后悔?也只有在意识最薄弱的时刻才会出现。

“我看你俩这样挺难受的,真是分手不是闹别扭吗?”

明明心里放不下又死要面子活受罪,与其这样互相折磨,还不如坐下来聊开,坦诚彼此的底线,如果还想处就处,不能处就分彻底一点。

这样反反复复,还怎么过日子啊。

听到苑意和裴闹分手,游金第一反应是劝和。

当她得知裴闹执意要联姻,让苑意做“地下情人”,就无比坚定地选择站在苑意这边。

甚至脱粉裴闹,连粉籍都不要了!

可这人呢,干的尽是打自己脸的例子——

表面上说来古镇写生散心,实际却是俏咪咪画裴闹人像;

听到她说疑似看到裴闹时,顶着一头湿发就冲出来;

发现裴闹冒雨追车,心疼得比谁都明显;

人昏倒了,给她擦身换衣、吹干头发;

高烧喂不进药,直接嘴对嘴渡(声明:不是故意偷看!);

整夜未合眼,抱着哄着人睡觉。

好不容易天亮了,粥熬好了,裴闹烧退了。

她以为苑意会等裴闹醒来,两人当面聊聊,然后和好如初。

没想到啊,真是没想到,这姐竟一走了之了!

走前,还特意叮嘱卿辰,要是裴闹问起,要说是白惠送过来的。

好一个做好事不留名啊!

这恋爱谈的,不对,这恋爱分的,真是虐心又虐身,她看得都要心梗了。

沉默了一路的司机忽然开口:“两位是要回去吗?”

苑意望着窗外阴蒙蒙的天色,轻声道:“不回。

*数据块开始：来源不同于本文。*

(* ===== verification/WireHeader.v ===== *)
(** * Wire header

    [apex::core::WireHeader] (apex_core/include/apex/core/wire_header.hpp and
    apex_core/src/wire_header.cpp): the fixed 12-byte frame header, parsed and
    serialised field by field in network byte order on a little-endian host. *)

From S2P Require Import Prelude ErrorCode.

Definition SIZE : Z := 12.
Definition CURRENT_VERSION : Z := 2.
Definition MAX_BODY_SIZE : Z := 16 * 1024 * 1024.

Definition OFF_VERSION : Z := 0.
Definition OFF_FLAGS : Z := 1.
Definition OFF_MSG_ID : Z := 2.
Definition OFF_BODY_SIZE : Z := 6.
Definition OFF_RESERVED : Z := 10.

(** [wire_flags]. *)
Definition flag_COMPRESSED : Z := 1.
Definition flag_HEARTBEAT : Z := 2.
Definition flag_ERROR_RESPONSE : Z := 4.
Definition flag_REQUIRE_AUTH_CHECK : Z := 8.

Record WireHeader : Type := mkWireHeader {
  version : Z;
  flags : Z;
  msg_id : Z;
  body_size : Z;
  reserved : Z;
}.

(** The default member initialisers. *)
Definition default_header : WireHeader := mkWireHeader CURRENT_VERSION 0 0 0 0.

#[global] Instance WireHeader_eq_dec : EqDecision WireHeader.
Proof. solve_decision. Defined.

(** Every field is within its C++ width. *)
Definition wf_header (h : WireHeader) : Prop :=
  in_width 8 (version h) /\ in_width 8 (flags h) /\ in_width 32 (msg_id h) /\
  in_width 32 (body_size h) /\ in_width 16 (reserved h).

(** [ntoh16]/[ntoh32] are the byte swaps [hton16]/[hton32]. *)
Definition hton16 (v : Z) : Z := bswap 2 v.
Definition hton32 (v : Z) : Z := bswap 4 v.
Definition ntoh16 (v : Z) : Z := hton16 v.
Definition ntoh32 (v : Z) : Z := hton32 v.

(** [memcpy] of a host integer out of a byte buffer. *)
Definition load16 (data : list Z) (off : Z) : Z := le_load (slice off 2 data).
Definition load32 (data : list Z) (off : Z) : Z := le_load (slice off 4 data).

Definition parse (data : list Z) : Result WireHeader :=
  if len data <? SIZE then Err InsufficientData
  else
    let version := nthZ data OFF_VERSION in
    if negb (version =? CURRENT_VERSION) then Err UnsupportedProtocolVersion
    else
      let flags := nthZ data OFF_FLAGS in
      let msg_id := ntoh32 (load32 data OFF_MSG_ID) in
      let body_size := ntoh32 (load32 data OFF_BODY_SIZE) in
      let reserved := ntoh16 (load16 data OFF_RESERVED) in
      if MAX_BODY_SIZE <? body_size then Err BodyTooLarge
      else Ok (mkWireHeader version flags msg_id body_size reserved).

(** [serialize(out)]: the writes, in order, into the 12-byte span [out]. *)
Definition serialize_into (h : WireHeader) (out : list Z) : list Z :=
  let out := patch OFF_VERSION [version h] out in
  let out := patch OFF_FLAGS [flags h] out in
  let out := patch OFF_MSG_ID (le_store 4 (hton32 (msg_id h))) out in
  let out := patch OFF_BODY_SIZE (le_store 4 (hton32 (body_size h))) out in
  patch OFF_RESERVED (le_store 2 (hton16 (reserved h))) out.

(** [serialize()]: into a zero-initialised array. *)
Definition serialize (h : WireHeader) : list Z :=
  serialize_into h (replicate (Z.to_nat SIZE) 0).

(** [size_t frame_size()]: 64-bit, the sum cannot wrap. *)
Definition frame_size (h : WireHeader) : Z := SIZE + body_size h.

(** ** The serialised layout *)

(** Big-endian bytes of an [n]-byte value. *)
Definition be_bytes (n : nat) (v : Z) : list Z := rev (le_store n v).

Lemma serialize_layout h :
  serialize h = [version h; flags h] ++ be_bytes 4 (msg_id h) ++ be_bytes 4 (body_size h) ++ be_bytes 2 (reserved h).
Proof.
  unfold serialize, serialize_into, hton32, hton16. rewrite !le_store_bswap. unfold be_bytes. reflexivity.
Qed.

Lemma len_serialize h : len (serialize h) = SIZE.
Proof. rewrite serialize_layout. done. Qed.

Lemma be_bytes_range n v : Forall is_byte (be_bytes n v).
Proof. apply List.Forall_rev, le_store_bytes. Qed.

Lemma serialize_bytes h : wf_header h -> Forall is_byte (serialize h).
Proof.
  intros (Hv & Hf & _). rewrite serialize_layout.
  rewrite !Forall_app, !Forall_cons, Forall_nil. split_and!; first [done | apply be_bytes_range].
Qed.

Lemma load_be n v : 0 <= v < 256 ^ Z.of_nat n -> bswap n (le_load (be_bytes n v)) = v.
Proof. intros. unfold be_bytes. rewrite <- le_store_bswap. by apply load_bswap_store. Qed.

(** Parsing what was serialised, with anything after the header. *)
Lemma parse_serialize h rest :
  wf_header h ->
  parse (serialize h ++ rest) =
    if negb (version h =? CURRENT_VERSION) then Err UnsupportedProtocolVersion
    else if MAX_BODY_SIZE <? body_size h then Err BodyTooLarge
    else Ok h.
Proof.
  intros (Hv & Hf & Hm & Hb & Hr). unfold parse. pose proof (len_nonneg rest).
  rewrite len_app, len_serialize. destruct (SIZE + len rest <? SIZE) eqn:E; [lia|].
  rewrite serialize_layout.
  change (nthZ _ OFF_VERSION) with (version h). change (nthZ _ OFF_FLAGS) with (flags h).
  change (load32 _ OFF_MSG_ID) with (le_load (be_bytes 4 (msg_id h))).
  change (load32 _ OFF_BODY_SIZE) with (le_load (be_bytes 4 (body_size h))).
  change (load16 _ OFF_RESERVED) with (le_load (be_bytes 2 (reserved h))).
  unfold ntoh32, ntoh16, hton32, hton16. rewrite !load_be by done. by destruct h.
Qed.

(** What [parse] accepts: the size, the version and the body bound. *)
Lemma parse_ok_inv data h :
  parse data = Ok h ->
  SIZE <= len data /\ version h = CURRENT_VERSION /\ body_size h <= MAX_BODY_SIZE.
Proof.
  unfold parse. split_ifs; intros; simplify_eq/=; [done..|].
  split_and!; lia.
Qed.

(** The stored big-endian bytes of a value read from four (two) bytes. *)
Lemma parse_body_nonneg data h : parse data = Ok h -> 0 <= body_size h.
Proof.
  unfold parse. split_ifs; [done..|]. intros [= <-]. apply (bswap_range 4).
Qed.

Lemma be_bytes_load xs : Forall is_byte xs -> be_bytes (length xs) (bswap (length xs) (le_load xs)) = xs.
Proof. intros. unfold be_bytes. rewrite le_store_bswap, le_store_load by done. apply rev_involutive. Qed.

Lemma parse_ok_wf data h : Forall is_byte data -> parse data = Ok h -> wf_header h.
Proof.
  intros Hb. unfold parse. destruct (len data <? SIZE) eqn:E; [done|].
  split_ifs; [done..|]. intros [= <-].
  assert (forall off, is_byte (nthZ data off)) as Hat by (intros; by apply nthZ_is_byte).
  pose proof (bswap_range 4) as R4. pose proof (bswap_range 2) as R2.
  split_and!; simpl; [apply Hat | apply Hat | apply R4 | apply R4 | apply R2].
Qed.

Lemma serialize_parse data h : Forall is_byte data -> parse data = Ok h -> serialize h = takeZ SIZE data.
Proof.
  intros Hb. unfold parse. destruct (len data <? SIZE) eqn:E; [done|].
  destruct data as [|b0 [|b1 [|b2 [|b3 [|b4 [|b5 [|b6 [|b7 [|b8 [|b9 [|b10 [|b11 rest]]]]]]]]]]]];
    try discriminate E.
  split_ifs; [done..|]. intros [= <-]. rewrite serialize_layout. simpl version. simpl flags.
  change (takeZ SIZE _) with ([b0; b1] ++ [b2; b3; b4; b5] ++ [b6; b7; b8; b9] ++ [b10; b11]).
  repeat (apply Forall_cons in Hb as [? Hb]).
  f_equal. f_equal; [|f_equal]; simpl; unfold ntoh32, ntoh16, hton32, hton16.
  - apply (be_bytes_load [b2; b3; b4; b5]). solve_Forall.
  - apply (be_bytes_load [b6; b7; b8; b9]). solve_Forall.
  - apply (be_bytes_load [b10; b11]). solve_Forall.
Qed.

(** Parsing the 12 bytes of a serialised header, whatever follows them, gives
    every field back; a header of another version or with a body above 16 MB is
    refused with the error documented for it. *)
Theorem wire_header_roundtrip (h : WireHeader) (rest : list Z) (Hwf : wf_header h) :
  parse (serialize h ++ rest) =
    (if negb (version h =? CURRENT_VERSION) then Err UnsupportedProtocolVersion
     else if MAX_BODY_SIZE <? body_size h then Err BodyTooLarge
     else Ok h) /\
  serialize h = [version h; flags h] ++ be_bytes 4 (msg_id h) ++ be_bytes 4 (body_size h) ++ be_bytes 2 (reserved h).
Proof. split; [by apply parse_serialize | apply serialize_layout]. Qed.

Lemma wire_header_roundtrip_witness :
  let h := mkWireHeader 2 4 1000 300 0 in parse (serialize h ++ [7; 7]) = Ok h.
Proof.
  pose proof (wire_header_roundtrip (mkWireHeader 2 4 1000 300 0) [7; 7]) as W.
  apply W. unfold wf_header, in_width. simpl. lia.
Defined.

(** A header is only ever read one way: when [parse] accepts some bytes, the
    header serialises to the first 12 of them, every field fits its width, the
    version is the current one, the body is at most 16 MB and [frame_size] does
    not overflow. *)
Theorem wire_header_parse_canonical (data : list Z) (h : WireHeader)
    (Hb : Forall is_byte data) (Hp : parse data = Ok h) :
  serialize h = takeZ SIZE data /\ wf_header h /\ version h = CURRENT_VERSION /\
  body_size h <= MAX_BODY_SIZE /\ frame_size h <= SIZE_MAX.
Proof.
  pose proof (parse_ok_inv _ _ Hp) as (_ & Hv & Hs). split_and!; [by apply serialize_parse|by eapply parse_ok_wf|done..|].
  unfold frame_size, SIZE, MAX_BODY_SIZE, SIZE_MAX in *. lia.
Qed.

Lemma wire_header_parse_canonical_witness :
  let data := [2; 1; 0; 0; 3; 232; 0; 0; 0; 2; 0; 0; 65; 66] in
  parse data = Ok (mkWireHeader 2 1 1000 2 0) /\ serialize (mkWireHeader 2 1 1000 2 0) = takeZ SIZE data.
Proof.
  split; [vm_compute; done|].
  apply (wire_header_parse_canonical [2; 1; 0; 0; 3; 232; 0; 0; 0; 2; 0; 0; 65; 66]); [|vm_compute; done].
  solve_Forall.
Defined.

”

她们之间不会再出现第二次复合,只是当下情绪翻涌,还没整理好,过段时间就好了。

“行行行,不回就不回。那你能不能把手机收起来。”隐藏相册点开又退出,没有二十次也有十次了。

游金怒其不争地翻了个白眼,双手环抱于胸转身背对苑意。

——

回到嘉禾的第二天,苑意正式恢复上班。

纪念馆项目着急落地,抄袭的自证材料已走完全部流程,正在公示期。为抢时间,赶进度,设计合同同步推进。

剧方、JTL传媒、裴闹工作室在获悉消息的第一时间共同发布声明,就不久前“割席”声明向苑意“道歉”。

这天下班,刚到家,苑清悠神色凝重的把苑意拉进卧室,“你向老师复查结果有几处数据显示异常,医生说要进一步检查,我决定带她回京北的大医院检查。”

“什么时候去?我来买票。”

“已经买好了,我们自己去就行。”苑清悠顿了顿,看苑意脸色还算正常,继续说:“这事也跟剧方说了,我和你向老师的意思是,辛苦你一段时间,代她主持后续的设计指导工作。”

苑意抿唇深呼吸。

那就要和裴闹见面了。

“我知道,你和她分了,在一个剧组低头不见抬头见的,心里——”话没说完,就听苑意回:“我去。”